Breath of Fire 2

Capcom - Tested on the Nintendo Switch in 2022 and played so many, many times before.


As of the time when this review was written, there never had been a review about Breath of Fire 2 online on rpg-o-mania. Well, except from one very short one that was only available on a website on my computer when I still tried to find out how websites work.

But Breath of Fire is something really special to me. Before this game, I only played one turn based RPG - Mystic Quest Legend (Final Fantasy: Mystic Quest). I also played Shining Force and Shining Force 2 as well as Secret of Mana, but only Breath of Fire 2 made me really love turn based RPGs - and led me to eventually buy Suikoden. After then, only a tiny fraction of my games were anything other than RPGs. So it really was Breath of Fire 2 that boosted my love for this genre.

So, what about the game?

First, let's stick to some facts.
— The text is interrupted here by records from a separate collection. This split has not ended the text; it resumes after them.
Lemma run_success_is_silent_witness :
  Py.dict (map (Py.split "=" 1) ["n=3"]) = Py.Ok {[ "n" := "3" ]}
  /\ result (@Cli.run demo_env false "demo" ["n=3"]) = Py.Ok tt
  /\ echoed (trace (@Cli.run demo_env false "demo" ["n=3"])) = []
  /\ engine_calls (trace (@Cli.run demo_env false "demo" ["n=3"]))
     = [RunWorkflow "demo" true {[ "n" := "3" ]}].
Proof.
  assert (Hd : Py.dict (map (Py.split "=" 1) ["n=3"]) = Py.Ok {[ "n" := "3" ]})
    by (vm_compute; reflexivity).
  split; [exact Hd|].
  exact (@run_success_is_silent demo_env false "demo" ["n=3"] _ "wf-1" Hd eq_refl).
Defined.

(** ** [run]: the keys of the mapping *)

Section DictKeys.
Implicit Types (seq : list (list string)) (d : gmap string string).

(** A key the dict has stays in it. *)
Lemma dict_update_keeps i seq d d' k :
  Py.dict_update i seq d = Py.Ok d' -> is_Some (d !! k) -> is_Some (d' !! k).
Proof.
  revert i d. induction seq as [|el seq IH]; intros i d; simpl.
  - now intros [= ->].
  - destruct el as [|a [|b [|c el]]]; try discriminate.
    intros Hd Hk. apply (IH _ _ Hd). apply lookup_insert_is_Some.
    destruct (decide (a = k)); [now left | now right].
Qed.

(** The key of every element ends up in the dict. *)
Lemma dict_update_member i seq d d' k v :
  Py.dict_update i seq d = Py.Ok d' -> [k; v] ∈ seq -> is_Some (d' !! k).
Proof.
  revert i d. induction seq as [|el seq IH]; intros i d; simpl.
  - intros _ Hin. inversion Hin.
  - destruct el as [|a [|b [|c el]]]; try discriminate.
    intros Hd Hin. apply elem_of_cons in Hin as [[= <- <-]|Hin].
    + apply (dict_update_keeps _ _ _ _ _ Hd). rewrite lookup_insert_eq. now eexists.
    + now apply (IH _ _ Hd).
Qed.

(** What the dict holds comes from an element, or was there before. *)
Lemma dict_update_origin i seq d d' k v :
  Py.dict_update i seq d = Py.Ok d' -> d' !! k = Some v ->
  [k; v] ∈ seq \/ d !! k = Some v.
Proof.
  revert i d. induction seq as [|el seq IH]; intros i d; simpl.
  - intros [= ->] Hk. now right.
  - destruct el as [|a [|b [|c el]]]; try discriminate.
    intros Hd Hk. destruct (IH _ _ Hd Hk) as [Hin|Hin].
    + left. now right.
    + destruct (decide (a = k)) as [->|Hne].
      * rewrite lookup_insert_eq in Hin. injection Hin as ->. left. left.
      * rewrite lookup_insert_ne in Hin by assumption. now right.
Qed.

End DictKeys.

(** The pieces of a token with an ['=']: its key and a value. *)
Lemma token_key_split (t : string) :
  (0 < Py.count "=" t)%nat -> exists v, Py.split "=" 1 t = [token_key t; v].
Proof.
  intros Ht. destruct (first_sep "=" t Ht) as (k & v & -> & Hk).
  exists v. unfold token_key. now rewrite split_first.
Qed.

(** X5.  The mapping [run] passes to [run_workflow] has exactly the keys of
    the tokens: a key is bound if and only if it is the part before the
    first ['='] of one of the tokens. *)
Theorem run_arguments_keys `{Env} (keep_data : bool) (name : string) (args : list string) :
  Forall (fun t => (0 < Py.count "=" t)%nat) args ->
  exists d : gmap string string,
    run_workflow_calls (trace (Cli.run keep_data name args)) = [(name, negb keep_data, d)]
    /\ forall k, is_Some (d !! k) <-> exists t, t ∈ args /\ token_key t = k.
Proof.
  intros Hall. destruct (run_arguments args Hall) as [d Hd].
  exists d. split; [rewrite run_workflow_calls_run; now rewrite Hd|].
  intros k. split.
  - intros [v Hv]. destruct (dict_update_origin _ _ _ _ _ _ Hd Hv) as [Hin|Hin].
    + apply list_elem_of_fmap in Hin as (t & Heq & Hin). exists t. split; [assumption|].
      unfold token_key. now rewrite <- Heq.
    + rewrite lookup_empty in Hin. discriminate.
  - intros (t & Hin & <-).
    rewrite Forall_forall in Hall.
    destruct (token_key_split t) as [v Hv]; [now apply Hall|].
    apply (dict_update_member _ _ _ _ _ v Hd).
    apply list_elem_of_fmap. now exists t.
Qed.

Lemma run_arguments_keys_witness :
  Forall (fun t => (0 < Py.count "=" t)%nat) ["a=1"; "b=x=y"]
  /\ exists d : gmap string string,
       run_workflow_calls (trace (@Cli.run demo_env false "demo" ["a=1"; "b=x=y"]))
       = [("demo", true, d)]
       /\ forall k, is_Some (d !! k) <-> exists t, t ∈ ["a=1"; "b=x=y"] /\ token_key t = k.
Proof.
  assert (Hall : Forall (fun t => (0 < Py.count "=" t)%nat) ["a=1"; "b=x=y"]).
  { repeat constructor. }
  split; [exact Hall|].
  exact (@run_arguments_keys demo_env false "demo" _ Hall).
Defined.

(** Elements with distinct keys: the key decides the element. *)
Lemma distinct_keys_same_token (args : list string) (t t' : string) :
  NoDup (map token_key args) -> t ∈ args -> t' ∈ args -> token_key t = token_key t' -> t = t'.
Proof.
  induction args as [|a args IH]; intros Hnd Ht Ht' Hk; [inversion Ht|].
  simpl in Hnd. apply NoDup_cons in Hnd as [Hna Hnd].
  apply elem_of_cons in Ht as [->|Ht]; apply elem_of_cons in Ht' as [->|Ht'].
  - reflexivity.
  - exfalso. apply Hna. rewrite Hk. apply list_elem_of_fmap. now exists t'.
  - exfalso. apply Hna. rewrite <- Hk. apply list_elem_of_fmap. now exists t.
  - now apply IH.
Qed.

(** With distinct keys the mapping holds the pieces of the tokens, and no
    more. *)
Lemma run_arguments_distinct (args : list string) (d : gmap string string) :
  Forall (fun t => (0 < Py.count "=" t)%nat) args ->
  NoDup (map token_key args) ->
  Py.dict (map (Py.split "=" 1) args) = Py.Ok d ->
  forall k v, d !! k = Some v <-> exists t, t ∈ args /\ Py.split "=" 1 t = [k; v].
Proof.
  intros Hall Hnd Hd k v. split.
  - intros Hv. destruct (dict_update_origin _ _ _ _ _ _ Hd Hv) as [Hin|Hin].
    + apply list_elem_of_fmap in Hin as (t & Heq & Hin). now exists t.
    + rewrite lookup_empty in Hin. discriminate.
  - intros (t & Hin & Ht).
    assert (Hsome : is_Some (d !! k)).
    { apply (dict_update_member _ _ _ _ _ v Hd). apply list_elem_of_fmap. now exists t. }
    destruct Hsome as [v' Hv']. rewrite Hv'. f_equal.
    destruct (dict_update_origin _ _ _ _ _ _ Hd Hv') as [Hin'|Hin'].
    + apply list_elem_of_fmap in Hin' as (t' & Heq & Hin').
      assert (t = t').
      { apply (distinct_keys_same_token args); try assumption.
        unfold token_key. now rewrite Ht, <- Heq. }
      subst t'. rewrite Ht in Heq. now injection Heq.
    + rewrite lookup_empty in Hin'. discriminate.
Qed.

(** X6.  When the tokens have pairwise distinct keys, their order on the
    command line does not matter: any rearrangement of them makes [run] pass
    the same mapping to [run_workflow]. *)
Theorem run_arguments_order_irrelevant `{Env} (keep_data : bool) (name : string)
    (args args' : list string) :
  Forall (fun t => (0 < Py.count "=" t)%nat) args ->
  NoDup (map token_key args) ->
  args ≡ₚ args' ->
  run_workflow_calls (trace (Cli.run keep_data name args'))
  = run_workflow_calls (trace (Cli.run keep_data name args)).
Proof.
  intros Hall Hnd Hperm.
  assert (Hall' : Forall (fun t => (0 < Py.count "=" t)%nat) args') by now rewrite <- Hperm.
  assert (Hnd' : NoDup (map token_key args')) by now rewrite <- Hperm.
  destruct (run_arguments args Hall) as [d Hd].
  destruct (run_arguments args' Hall') as [d' Hd'].
  rewrite !run_workflow_calls_run, Hd, Hd'. do 3 f_equal.
  apply map_eq. intros k. apply option_eq. intros v.
  rewrite (run_arguments_distinct args d Hall Hnd Hd).
  rewrite (run_arguments_distinct args' d' Hall' Hnd' Hd').
  split; intros (t & Hin & Ht); exists t; (split; [|assumption]).
  - now rewrite Hperm.
  - now rewrite <- Hperm.
Qed.

Lemma run_arguments_order_irrelevant_witness :
  Forall (fun t => (0 < Py.count "=" t)%nat) ["a=1"; "b=2"; "c=3"]
  /\ NoDup (map token_key ["a=1"; "b=2"; "c=3"])
  /\ ["a=1"; "b=2"; "c=3"] ≡ₚ ["c=3"; "a=1"; "b=2"]
  /\ run_workflow_calls (trace (@Cli.run demo_env false "demo" ["c=3"; "a=1"; "b=2"]))
     = run_workflow_calls (trace (@Cli.run demo_env false "demo" ["a=1"; "b=2"; "c=3"])).
Proof.
  assert (Hall : Forall (fun t => (0 < Py.count "=" t)%nat) ["a=1"; "b=2"; "c=3"]).
  { repeat constructor. }
  assert (Hnd : NoDup (map token_key ["a=1"; "b=2"; "c=3"])).
  { change (NoDup ["a"; "b"; "c"]).
    repeat (apply NoDup_cons; split;
            [intros Hx; repeat (apply elem_of_cons in Hx as [Hx|Hx]; [discriminate|]);
             inversion Hx|]).
    apply NoDup_nil. exact I. }
  assert (Hperm : ["a=1"; "b=2"; "c=3"] ≡ₚ ["c=3"; "a=1"; "b=2"]).
  { change ["c=3"; "a=1"; "b=2"] with (["c=3"] ++ ["a=1"; "b=2"]).
    change ["a=1"; "b=2"; "c=3"] with (["a=1"; "b=2"] ++ ["c=3"]).
    apply Permutation_app_comm. }
  split; [exact Hall|]. split; [exact Hnd|]. split; [exact Hperm|].
  exact (@run_arguments_order_irrelevant demo_env false "demo" _ _ Hall Hnd Hperm).
Defined.

(** ** [stop]: the report *)

Section StopReport.
Context `{Env}.

Lemma for_each_echo {A : Type} (l : list A) (f : A -> string) :
  for_each l (fun x => echo (f x)) = (map (fun x => Echo (f x)) l, Py.Ok tt).
Proof.
  induction l as [|x l IH]; [reflexivity|].
  simpl. rewrite IH. reflexivity.
Qed.

(** [stop] on a non-empty id list: one call, then the report. *)
Lemma stop_nonempty (ids : list string) :
  ids <> [] ->
  Cli.stop ids
  = (let* tasks_stopped := call (stop_request ids) (stop_answer ids) in
     if Z.of_nat (length tasks_stopped) >? 0 then
       for_each tasks_stopped (fun t => echo (Cli.stop_line t))
     else echo "Could not find the specified dag or workflow").
Proof.
  intros Hne. unfold stop_request, stop_answer.
  destruct (decide ("all" ∈ ids)) as [Hall|Hall].
  - rewrite (stop_all ids Hall). now rewrite !bool_decide_eq_true_2.
  - rewrite (stop_ids ids Hne Hall). now rewrite !bool_decide_eq_false_2.
Qed.

End StopReport.

(** X7.  [stop] calls the engine exactly when it is given an id: without
    ids it asks for one on the console and returns. *)
Theorem stop_without_ids `{Env} (ids : list string) :
  (engine_calls (trace (Cli.stop ids)) = [] <-> ids = [])
  /\ Cli.stop [] = ([Echo "Please specify at least one dag or workflow"], Py.Ok tt).
Proof.
  split; [|reflexivity]. split.
  - intros Hcalls. destruct ids as [|i ids]; [reflexivity|].
    rewrite stop_nonempty, stop_report_calls in Hcalls by discriminate.
    unfold stop_request in Hcalls. now destruct (bool_decide _).
  - now intros ->.
Qed.

(** X8.  When the engine answers a stop request with a non-empty list of
    tasks, [stop] echoes one line ['Sent stop signal to <type>: <name>
    <<id>>'] per task, in the order of the answer, and returns. *)
Theorem stop_reports_each_task `{Env} (ids : list string) (tasks : list task) :
  ids <> [] ->
  stop_answer ids = Py.Ok tasks ->
  tasks <> [] ->
  Cli.stop ids
  = (stop_request ids
     :: map (fun t => Echo ("Sent stop signal to " +:+ task_type t +:+ ": "
                            +:+ task_name t +:+ " <" +:+ task_id t +:+ ">")) tasks,
     Py.Ok tt).
Proof.
  intros Hne Hans Htasks. rewrite (stop_nonempty ids Hne), Hans.
  destruct tasks as [|t tasks]; [congruence|].
  unfold bind, call. rewrite (proj2 (length_positive_cons t tasks)).
  now rewrite for_each_echo.
Qed.

Lemma stop_reports_each_task_witness :
  (["t-1"; "t-2"] <> [])
  /\ @stop_answer (demo_env_with (Py.Ok []) (fun _ _ => Py.Ok []) (Py.Ok "wf-1")
                     (Py.Ok [demo_task; demo_task])) ["t-1"; "t-2"]
     = Py.Ok [demo_task; demo_task]
  /\ @Cli.stop (demo_env_with (Py.Ok []) (fun _ _ => Py.Ok []) (Py.Ok "wf-1")
                  (Py.Ok [demo_task; demo_task])) ["t-1"; "t-2"]
     = ([ StopTasks ["t-1"; "t-2"];
          Echo "Sent stop signal to workflow: demo <t-1>";
          Echo "Sent stop signal to workflow: demo <t-1>" ], Py.Ok tt).
Proof.
  assert (Hne : ["t-1"; "t-2"] <> []) by discriminate.
  split; [exact Hne|]. split; [reflexivity|].
  refine (@stop_reports_each_task
            (demo_env_with (Py.Ok []) (fun _ _ => Py.Ok []) (Py.Ok "wf-1")
               (Py.Ok [demo_task; demo_task]))
            ["t-1"; "t-2"] [demo_task; demo_task] Hne eq_refl _).
  discriminate.
Defined.

(** X9.  An exception of the engine during a stop request leaves [stop]
    unchanged; nothing is echoed. *)
Theorem stop_propagates_engine_error `{Env} (ids : list string) (e : Py.exn) :
  ids <> [] ->
  stop_answer ids = Py.Raise e ->
  Cli.stop ids = ([stop_request ids], Py.Raise e).
Proof. intros Hne Hans. now rewrite (stop_nonempty ids Hne), Hans. Qed.

Lemma stop_propagates_engine_error_witness :
  (["all"] <> [])
  /\ @Cli.stop (demo_env_with (Py.Ok []) (fun _ _ => Py.Ok []) (Py.Ok "wf-1")
                  (Py.Raise (Py.mk_exn (Py.OtherError "ConnectionError") "broker down")))
       ["all"]
     = ([StopAllWorkflows],
        Py.Raise (Py.mk_exn (Py.OtherError "ConnectionError") "broker down")).
Proof.
  assert (Hne : ["all"] <> []) by discriminate.
  split; [exact Hne|].
  exact (@stop_propagates_engine_error
           (demo_env_with (Py.Ok []) (fun _ _ => Py.Ok []) (Py.Ok "wf-1")
              (Py.Raise (Py.mk_exn (Py.OtherError "ConnectionError") "broker down")))
           ["all"] _ Hne eq_refl).
Defined.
Breath of Fire 2 was the second Breath of Fire game (who would have guessed!) and the first one that Capcom made completely without help from an outside company. It still follows the same formula than the previous game, albeit with more detailed visuals.

Players control Ryu, a young boy of five years who lost his father and sister in his hometown, where no one seemed to remember him. He befriended a boy from the Grassrunner clan, Bow. They become "Rangers" (people who accept any job) and were doing various jobs. Until Bow tried to do a shady task and was falsely accused. While Ryu tried to find the real culprit, he found out that something is wrong in the world; more and more people were turning into monsters. As typical in japanese RPGs, this set someting much bigger in motion.
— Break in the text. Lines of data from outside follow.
(** * DocReview Pro: anchoring, highlight rendering and the annotation store

    A shallow embedding of the review client (the [ReviewClient] component
    and the helpers declared next to it) together with the properties its
    specification states about it.

    Conventions of the embedding.
    - JavaScript numbers that hold offsets, version numbers and counts are
      integers ([Z], [nat] for [Array.length]).
    - A JavaScript string that is sliced by index is a list of UTF-16 code
      units; a string that is only compared or stored is a [string].
    - [Record<string, Annotation[]>] is a [gmap string (list Annotation)].
    - [nowIso()] and [genId()] read the outside world; the k-th reading is
      taken from an environment, and the number of readings made so far is
      threaded through every handler (type [M]).
    - React's [setState] is applied at once, in source order: every handler
      runs to completion inside one event, and a render follows it.
    - A handler wired to a button is the function of the current render; a
      function held by a [useMemo] array is the function of the render in
      which the array was last built (type [Palette]).
    - [importJsonFile] stores the values of the file without checking
      them: it is modelled on the store with its two imported cells as
      JavaScript values (type [Cells]). *)

From Stdlib Require Import ZArith QArith Ascii String.
From stdpp Require Import gmap strings list fin_maps.

(** ** Types of [types.ts] *)

Inductive Severity := Low | Medium | High.
Inductive AnnotationStatus := Open | Resolved | NeedsRemap.
Inductive AnnotationCategory :=
  MissingInfo | Formatting | Compliance | LegalRisk | Clarification.
Inductive UnanchoredReason := NotFoundInVersion | UserNeedsRemap.

Inductive AnnotationAnchor :=
| TextRange (sectionId : string) (start end_ : Z)
| Unanchored (reason : UnanchoredReason).

Record Annotation := mkAnnotation {
  id : string;
  docId : string;
  versionId : string;
  quote : string;
  category : AnnotationCategory;
  severity : Severity;
  status : AnnotationStatus;
  assigneeId : option string;
  comment : string;
  anchor : AnnotationAnchor;
  createdAt : string;
  updatedAt : string }.

Record DocumentVersion := mkVersion {
  v_id : string;
  v_docId : string;
  versionNumber : Z;
  v_createdAt : string;
  v_title : string }.

Record Document := mkDocument {
  d_id : string;
  d_title : string;
  versions : list DocumentVersion }.

#[global] Instance Severity_eq_dec : EqDecision Severity.
Proof. solve_decision. Defined.
#[global] Instance AnnotationStatus_eq_dec : EqDecision AnnotationStatus.
Proof. solve_decision. Defined.
#[global] Instance AnnotationCategory_eq_dec : EqDecision AnnotationCategory.
Proof. solve_decision. Defined.
#[global] Instance UnanchoredReason_eq_dec : EqDecision UnanchoredReason.
Proof. solve_decision. Defined.
#[global] Instance AnnotationAnchor_eq_dec : EqDecision AnnotationAnchor.
Proof. solve_decision. Defined.
#[global] Instance Annotation_eq_dec : EqDecision Annotation.
Proof. solve_decision. Defined.

(** The two type guards of the client. On a value of the union type they
    reduce to a test of the tag. *)
Definition isTextRangeAnchor (a : AnnotationAnchor) : bool :=
  match a with TextRange _ _ _ => true | Unanchored _ => false end.

Definition isUnanchoredAnchor (a : AnnotationAnchor) : bool :=
  match a with
  | Unanchored NotFoundInVersion | Unanchored UserNeedsRemap => true
  | TextRange _ _ _ => false
  end.

(** ** JavaScript library functions used by the client *)

(** [Array.prototype.sort(cmp)]: stable, smallest first. Insertion from the
    right keeps an element in front of the later elements it ties with. *)
Section JsSort.
Context {A : Type} (cmp : A → A → Z).

Fixpoint sort_insert (x : A) (l : list A) : list A :=
  match l with
  | [] => [x]
  | y :: l' => if (cmp x y <=? 0)%Z then x :: l else y :: sort_insert x l'
  end.

Definition js_sort (l : list A) : list A := foldr sort_insert [] l.
End JsSort.

(** [String.prototype.slice(b, e)] on a list of code units: a negative index
    counts from the end, both are cut to the length, an empty range gives
    the empty string. *)
Section JsSlice.
Context {char : Type}.

Definition rel_index (len i : Z) : Z :=
  if (i <? 0)%Z then Z.max (len + i) 0 else Z.min i len.

Definition slice (s : list char) (b e : Z) : list char :=
  let len := Z.of_nat (length s) in
  let from := rel_index len b in
  let to := rel_index len e in
  take (Z.to_nat (to - from)) (drop (Z.to_nat from) s).

(** [s.slice(b)]: the end defaults to the length. *)
Definition slice_from (s : list char) (b : Z) : list char :=
  slice s b (Z.of_nat (length s)).
End JsSlice.

(** ** The highlight renderer *)

(** [clamp(n, min, max)] *)
Definition clamp (n min max : Z) : Z := Z.max min (Z.min max n).

Record Highlight := mkHighlight {
  h_id : string;
  h_start : Z;
  h_end : Z;
  h_status : AnnotationStatus }.

(** The React keys [t-<cursor>-<start>], [m-<start>-<end>-<id>] and
    [t-<cursor>-end], kept as the numbers they are printed from. *)
Inductive PartKey :=
| KeyText (cursor start : Z)
| KeyMark (start end_ : Z) (hid : string)
| KeyTail (cursor : Z).

Section Renderer.
Context {char : Type}.

Inductive Part :=
| PText (value : list char) (key : PartKey)
| PMark (value : list char) (key : PartKey) (hid : string)
        (st : AnnotationStatus).


(** State of the sweep: the parts pushed so far and the cursor. *)
Record Sweep := mkSweep { parts : list Part; cursor : Z }.

(** One iteration of [for (const h of sorted)]. *)
Definition sweep_step (paragraphText : list char) (acc : Sweep)
    (h : Highlight) : Sweep :=
  let len := Z.of_nat (length paragraphText) in
  let start := clamp (h_start h) 0 len in
  let end_ := clamp (h_end h) 0 len in
  if (end_ <=? start)%Z then acc
  else
    let parts1 :=
      if (start >? cursor acc)%Z
      then parts acc ++
           [PText (slice paragraphText (cursor acc) start)
                  (KeyText (cursor acc) start)]
      else parts acc in
    {| parts := parts1 ++
                [PMark (slice paragraphText start end_)
                       (KeyMark start end_ (h_id h)) (h_id h) (h_status h)];
       cursor := end_ |}.

Definition sort_highlights (highlights : list Highlight) : list Highlight :=
  js_sort (λ a b, h_start a - h_start b)%Z highlights.

(** The array [parts] when the function reaches its [return]. *)
Definition render_parts (paragraphText : list char)
    (highlights : list Highlight) : list Part :=
  let sorted := sort_highlights highlights in
  let acc := foldl (sweep_step paragraphText) (mkSweep [] 0) sorted in
  if (cursor acc <? Z.of_nat (length paragraphText))%Z
  then parts acc ++
       [PText (slice_from paragraphText (cursor acc)) (KeyTail (cursor acc))]
  else parts acc.

(** A rendered part: a [<span>] for text, a [<button>] for a mark, which
    carries the CSS class chosen from the status and the id handed to
    [onClickHighlight]. *)
Inductive Element :=
| Span (key : PartKey) (value : list char)
| Button (key : PartKey) (className : string) (onClick : string)
         (value : list char).

Definition markClass (st : AnnotationStatus) : string :=
  match st with
  | Resolved => "bg-[rgba(34,197,94,0.22)] ring-1 ring-[rgba(34,197,94,0.25)]"
  | NeedsRemap => "bg-[rgba(244,63,94,0.22)] ring-1 ring-[rgba(244,63,94,0.25)]"
  | Open => "bg-[rgba(99,102,241,0.22)] ring-1 ring-[rgba(99,102,241,0.25)]"
  end.

Definition render_part (p : Part) : Element :=
  match p with
  | PText v k => Span k v
  | PMark v k i st => Button k (markClass st) i v
  end.

(** The function returns the paragraph string itself when there is no
    highlight, a fragment of elements otherwise. *)
Inductive Rendered :=
| RawText (paragraphText : list char)
| Fragment (children : list Element).

Definition renderHighlightedParagraph (paragraphText : list char)
    (highlights : list Highlight) : Rendered :=
  if decide (length highlights = 0) then RawText paragraphText
  else Fragment (render_part <$> render_parts paragraphText highlights).

Definition element_value (e : Element) : list char :=
  match e with Span _ v => v | Button _ _ _ v => v end.

(** The text a reader sees: the fragments' values, in order. *)
Definition rendered_text (r : Rendered) : list char :=
  match r with
  | RawText t => t
  | Fragment es => concat (element_value <$> es)
  end.

(** The half-open ranges of the marks, as their keys record them. *)
Definition mark_range (e : Element) : option (Z * Z) :=
  match e with
  | Button (KeyMark s e _) _ _ _ => Some (s, e)
  | _ => None
  end.

Definition mark_ranges (r : Rendered) : list (Z * Z) :=
  match r with
  | RawText _ => []
  | Fragment es => omap mark_range es
  end.
End Renderer.

Arguments Part : clear implicits.
Arguments Element : clear implicits.
Arguments Rendered : clear implicits.
Arguments Sweep : clear implicits.

Definition ten_digits : list ascii := list_ascii_of_string "0123456789".
Definition spanA : Highlight := mkHighlight "A" 0 5 Open.
Definition spanB : Highlight := mkHighlight "B" 3 8 Open.


(** ** Activity log and transient UI state *)

Inductive ActivityEvent :=
| ANNOTATION_CREATED (annotationId quote_ : string)
    (category_ : AnnotationCategory) (severity_ : Severity)
| ANNOTATION_RESOLVED (annotationId quote_ : string)
| ANNOTATION_REOPENED (annotationId quote_ : string)
| ASSIGNEE_CHANGED (annotationId quote_ : string) (toUserId : option string)
| VERSION_SWITCHED (toVersionId : string)
| ANNOTATIONS_CARRIED_OVER (fromVersionId toVersionId : string) (count : nat)
| ANNOTATION_REMAPPED (annotationId quote_ : string).

(** [{ id, at, type, meta }]: the type and its meta are one constructor. *)
Record ActivityItem := mkActivity {
  ev_id : string;
  ev_at : string;
  ev : ActivityEvent }.

Record DOMRect := mkRect { r_top : Z; r_left : Z; r_width : Z; r_height : Z }.

Record SelectionDraft := mkDraft {
  dr_sectionId : string;
  paraIndex : Z;
  startLocal : Z;
  endLocal : Z;
  dr_quote : string;
  rect : DOMRect }.

Inductive Tab := Issues | Activity.
Inductive Mode := editor | viewer.

#[global] Instance Mode_eq_dec : EqDecision Mode.
Proof. solve_decision. Defined.

#[global] Instance Tab_eq_dec : EqDecision Tab.
Proof. solve_decision. Defined.

(** The [useState] cells of [ReviewClient] that the store handlers read or
    write. The filter, search and palette cells only select what is shown
    and are left out. *)
Record State := mkState {
  s_versionId : string;
  s_annotationsByVersion : gmap string (list Annotation);
  s_activity : list ActivityItem;
  s_activeTab : Tab;
  s_selectedAnnotationId : option string;
  s_selectionDraft : option SelectionDraft;
  s_showModal : bool;
  s_category : AnnotationCategory;
  s_severity : Severity;
  s_assigneeId : string;
  s_comment : string;
  s_remapTargetId : option string;
  s_mode : Mode }.

Definition setVersionId (v : string) (st : State) : State :=
  mkState v (s_annotationsByVersion st) (s_activity st) (s_activeTab st)
    (s_selectedAnnotationId st) (s_selectionDraft st) (s_showModal st)
    (s_category st) (s_severity st) (s_assigneeId st) (s_comment st)
    (s_remapTargetId st) (s_mode st).

Definition setAnnotationsByVersion
    (f : gmap string (list Annotation) → gmap string (list Annotation))
    (st : State) : State :=
  mkState (s_versionId st) (f (s_annotationsByVersion st)) (s_activity st)
    (s_activeTab st) (s_selectedAnnotationId st) (s_selectionDraft st)
    (s_showModal st) (s_category st) (s_severity st) (s_assigneeId st)
    (s_comment st) (s_remapTargetId st) (s_mode st).

Definition setActivity (f : list ActivityItem → list ActivityItem)
    (st : State) : State :=
  mkState (s_versionId st) (s_annotationsByVersion st) (f (s_activity st))
    (s_activeTab st) (s_selectedAnnotationId st) (s_selectionDraft st)
    (s_showModal st) (s_category st) (s_severity st) (s_assigneeId st)
    (s_comment st) (s_remapTargetId st) (s_mode st).

Definition setActiveTab (t : Tab) (st : State) : State :=
  mkState (s_versionId st) (s_annotationsByVersion st) (s_activity st) t
    (s_selectedAnnotationId st) (s_selectionDraft st) (s_showModal st)
    (s_category st) (s_severity st) (s_assigneeId st) (s_comment st)
    (s_remapTargetId st) (s_mode st).

Definition setSelectedAnnotationId (i : option string) (st : State) : State :=
  mkState (s_versionId st) (s_annotationsByVersion st) (s_activity st)
    (s_activeTab st) i (s_selectionDraft st) (s_showModal st)
    (s_category st) (s_severity st) (s_assigneeId st) (s_comment st)
    (s_remapTargetId st) (s_mode st).

Definition setSelectionDraft (d : option SelectionDraft) (st : State) : State :=
  mkState (s_versionId st) (s_annotationsByVersion st) (s_activity st)
    (s_activeTab st) (s_selectedAnnotationId st) d (s_showModal st)
    (s_category st) (s_severity st) (s_assigneeId st) (s_comment st)
    (s_remapTargetId st) (s_mode st).

Definition setShowModal (b : bool) (st : State) : State :=
  mkState (s_versionId st) (s_annotationsByVersion st) (s_activity st)
    (s_activeTab st) (s_selectedAnnotationId st) (s_selectionDraft st) b
    (s_category st) (s_severity st) (s_assigneeId st) (s_comment st)
    (s_remapTargetId st) (s_mode st).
The game is presented in a top down perspective and is divided into town areas (where there are no enemies), the world map and dungeons, where random battles take place in typical turn based fashion.

In towns, items and equipment can be purchased and health can be restored by sleeping in an inn. It's basically the good stuff from 90s RPGs.

Battles, as written before happen randomly in dungeons, and the encounters can be pretty frequent.

Music was composed by Yuko Takehara, who also did the score for "Mega Man 7", a game that had been released around the same time as Breath of Fire 2. The style of these two games is often so similar that songs could be interchanged between those two.

At some point in the story, players can build a city. There are several styles of houses available, and tenants can be found throughout the whole world. The town can even be used to fly around if the right decisions are made in the game. Speaking of, there are several endings in the game, but the good ones requires the flying town.

The game offers saving at two different types of location - dragon statues and churches of the St. Eva cult. When players die in battle, i.e., everyone is unable to fight, they will be teleported to the last save point. No experience is lost, but some money is. How much depends on the saving location. Churches will take 1/2 of your money (that isn't stored in an in-game bank), whereas dragon statues only cost 1/4 of unbanked money.

After Breath of Fire 2, Capcom started to develop Breath of Fire 3, which convinced an even bigger fandom that this is a special game series.

The game was re-released on the Nintendo Gameboy Advance in 2002. We already have a report online where we compare both versions.

If you really can't stand the english translation, there's an unofficial retranslation available that many players like.

Rating

Pro Contra
·Great story
·Likeable characters
·Swift combat
·General pacing
·Many random encounters
·Bad translation
·Sometimes unclear objectives

80%

Oh my, personally, the fun facot wouldn't be 80%, but rather ∞% - Breath of Fire 2 means so much to me. When I first played it, I was so inexperienced with this concept of random battles, of leveling, equipping and so on. Even if I got to knew parts of those concepts before in some games, this was my first real RPG. And I loved it. I loved every bit of it.

The story was incredibly intense. The soundtrack, that just hit the right spot almost every time (except in SimaFort. Screw SimaFort.), the likeable cast, the various places the party visits. It was just so much of a game. I bought the game more by chance in September 1996, and I finished some time in November / December of that year. The translation is really bad, but knowing very little english myself back then, I didn't notice (or should I say 「I didn't noticed··」)

Yeah to be fair, some things aren't great. The random encounter rate is annoying, the music loops to soon often enough, and the walking speed is slow. But I think given its qualities, the game still deserves a "classic" badge.